3. Reverse proxy with Caddy (automatic HTTPS)

Loupe is designed to run behind Caddy for automatic Let's Encrypt certificates. Drop a Caddyfile next to your docker-compose.yml:

signaling.example.com {
    reverse_proxy signaling:8080
}

Then in docker-compose.yml, add Caddy as a service:

services:
  caddy:
    image: caddy:2
    restart: unless-stopped
    ports:
      - "80:80"
      - "443:443"
      - "3478:3478/udp"
      - "3478:3478/tcp"
    volumes:
      - ./Caddyfile:/etc/caddy/Caddyfile
      - caddy_data:/data
      - caddy_config:/config

volumes:
  caddy_data:
  caddy_config:

4. Boot it

docker compose up -d
docker compose logs -f signaling

Wait for "server listening". Then verify:

curl https://signaling.example.com/healthz

Expected output:

{"status":"ok","activeSessions":0,"pairingCodes":0,...}

5. Point the Loupe apps at your server

In the macOS Host app and iOS Controller app, replace the default signaling URL wss://signaling.theloupe.team/ws with wss://signaling.example.com/ws (your own signaling host). The apps accept this in their settings.

6. (Recommended) Put the waitlist behind a different domain

If you want to host the marketing site too, just keep SERVE_SITE=true. If you'd rather keep the waitlist off this server, set SERVE_SITE=false and point your marketing domain's Caddy config at a static site elsewhere (Netlify, Cloudflare Pages).

Maintenance

Updating

git pull
docker compose build
docker compose up -d

Rotating the TURN secret

Rotate TURN_SECRET every 90 days. Existing in-flight sessions will need to reconnect once (the controller auto-reconnects within 5–10 seconds; see docs/stability-reconnect.md).

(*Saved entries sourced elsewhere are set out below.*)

(** The ports. *)
Lemma grows_append record w : grows w (env_journal_append record w).1.
Proof. rewrite jk_append. destruct (append record w) as [w' res] eqn:Ha. by apply append_bytes in Ha as [? _]. Qed.
Lemma grows_append_event record w : grows w (env_append_event record w).1.
Proof. rewrite jk_append_event. apply append_event_grows. Qed.
Lemma same_process_start p w : host_contents (process_start p w).1.2 = host_contents w.
Proof.
  unfold process_start. destruct (sp_handle p); [done|]. pose proof (jk_launch (sp_plan p) (sp_binding p) w) as Hl.
  by destruct (env_launch _ _ w) as [w1 [h|e]].
Qed.
Lemma same_process_stop q p w : host_contents (process_stop q p w).1.2 = host_contents w.
Proof.
  unfold process_stop. destruct (sp_handle p) as [h|]; [|done]. pose proof (jk_stop h q w) as Hs.
  by destruct (env_stop h q w) as [w1 [rep|e]].
Qed.
Lemma same_actor_launch a w : host_contents (actor_launch a w).1.2 = host_contents w.
Proof.
  unfold actor_launch. pose proof (same_process_start (ia_process a) w) as Hp.
  destruct (process_start (ia_process a) w) as [[p w1] [h|e]]; pose proof (jk_instant w1) as Hi;
    destruct (env_instant w1); simpl in *; congruence.
Qed.
Lemma grows_actor_start a w : grows w (actor_start a w).1.2.
Proof.
  apply grows_same. unfold actor_start. case_match; [done|]. case_match; [|by rewrite same_actor_launch].
  pose proof (same_process_stop restart_stop_request (ia_process (with_state IStarting a)) w) as Hs.
  destruct (process_stop _ _ w) as [[p w1] x]. simpl in Hs. case_match; [done|]. by rewrite same_actor_launch.
Qed.
Lemma grows_actor_stop q a w : grows w (actor_stop q a w).1.2.
Proof.
  apply grows_same. unfold actor_stop.
  pose proof (same_process_stop q (ia_process (with_transport None (with_state IStopping a))) w) as Hs.
  by destruct (process_stop _ _ w) as [[p w1] [rep|e]].
Qed.
Lemma grows_request_cancel t a w : grows w (request_cancel t a w).1.2.
Proof.
  apply grows_same. unfold request_cancel. destruct (ia_transport_tx a) as [tx|]; [|done].
  pose proof (jk_uuid w) as Hu. destruct (env_uuid w) as [w1 u]. simpl in Hu.
  match goal with |- context [env_try_send ?n ?c w1] => pose proof (jk_send n c w1) as Hs;
    destruct (env_try_send n c w1) as [w2 [?|?]] end; simpl in *; congruence.
Qed.
Lemma grows_preflight b w : grows w (preflight_binding b w).1.
Proof.
  apply grows_same. unfold preflight_binding. pose proof (jk_preflight b w) as Hp.
  destruct (env_preflight_for_binding b w) as [w1 c]. by case_match.
Qed.
Lemma grows_binding lease w : grows w (binding_for_lease lease w).1.
Proof.
  apply grows_same. unfold binding_for_lease. unfold_monads. pose proof (jk_inventory w) as Hi.
  destruct (env_probe_inventory w) as [w1 [snapshot|e]]; [|done]. simpl in Hi. rewrite <- Hi.
  assert (forall allocations w, host_contents (lease_bindings snapshot allocations w).1 = host_contents w) as Hb.
  { induction allocations as [|al allocations IH]; intros w0; [done|]. simpl. unfold_monads.
    destruct (find _ _) as [res|]; [|done]. simpl. pose proof (jk_binding res 0 w0) as Hc.
    destruct (env_create_binding_for_generation res 0 w0) as [w2 [b|e]]; [|done]. simpl in Hc.
    specialize (IH w2). destruct (lease_bindings snapshot allocations w2) as [w3 [bs|e]]; simpl in *; congruence. }
  specialize (Hb (rl_allocations lease) w1). by destruct (lease_bindings _ _ w1) as [w2 [bs|e]].
Qed.
End grows.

NEW_SECRET="$(openssl rand -base64 48)"
sed -i.bak "s|^TURN_SECRET=.*|TURN_SECRET=$NEW_SECRET|" .env
docker compose up -d

Backups

There is no application state to back up. Sessions live in memory; pairing codes expire in 5 minutes; the waitlist is the only persistent data. tar czf backup.tgz data/waitlist.jsonl .env is enough.

Troubleshooting

STUN/TURN port unreachable

Check the firewall on your VPS. Both UDP and TCP need to be open on 3478. The relay ports (49152–65535 by default) need UDP too.

Caddy won't issue a certificate

Make sure the A record resolves and that port 80 is reachable from the internet (Let's Encrypt needs it for the HTTP-01 challenge).

Connections establish but video never appears

Almost always TURN. Run docker compose logs coturn and look for "allocation reached" or "quota reached" messages. The default coturn config has generous limits; this usually means TURN_EXTERNAL_IP is wrong.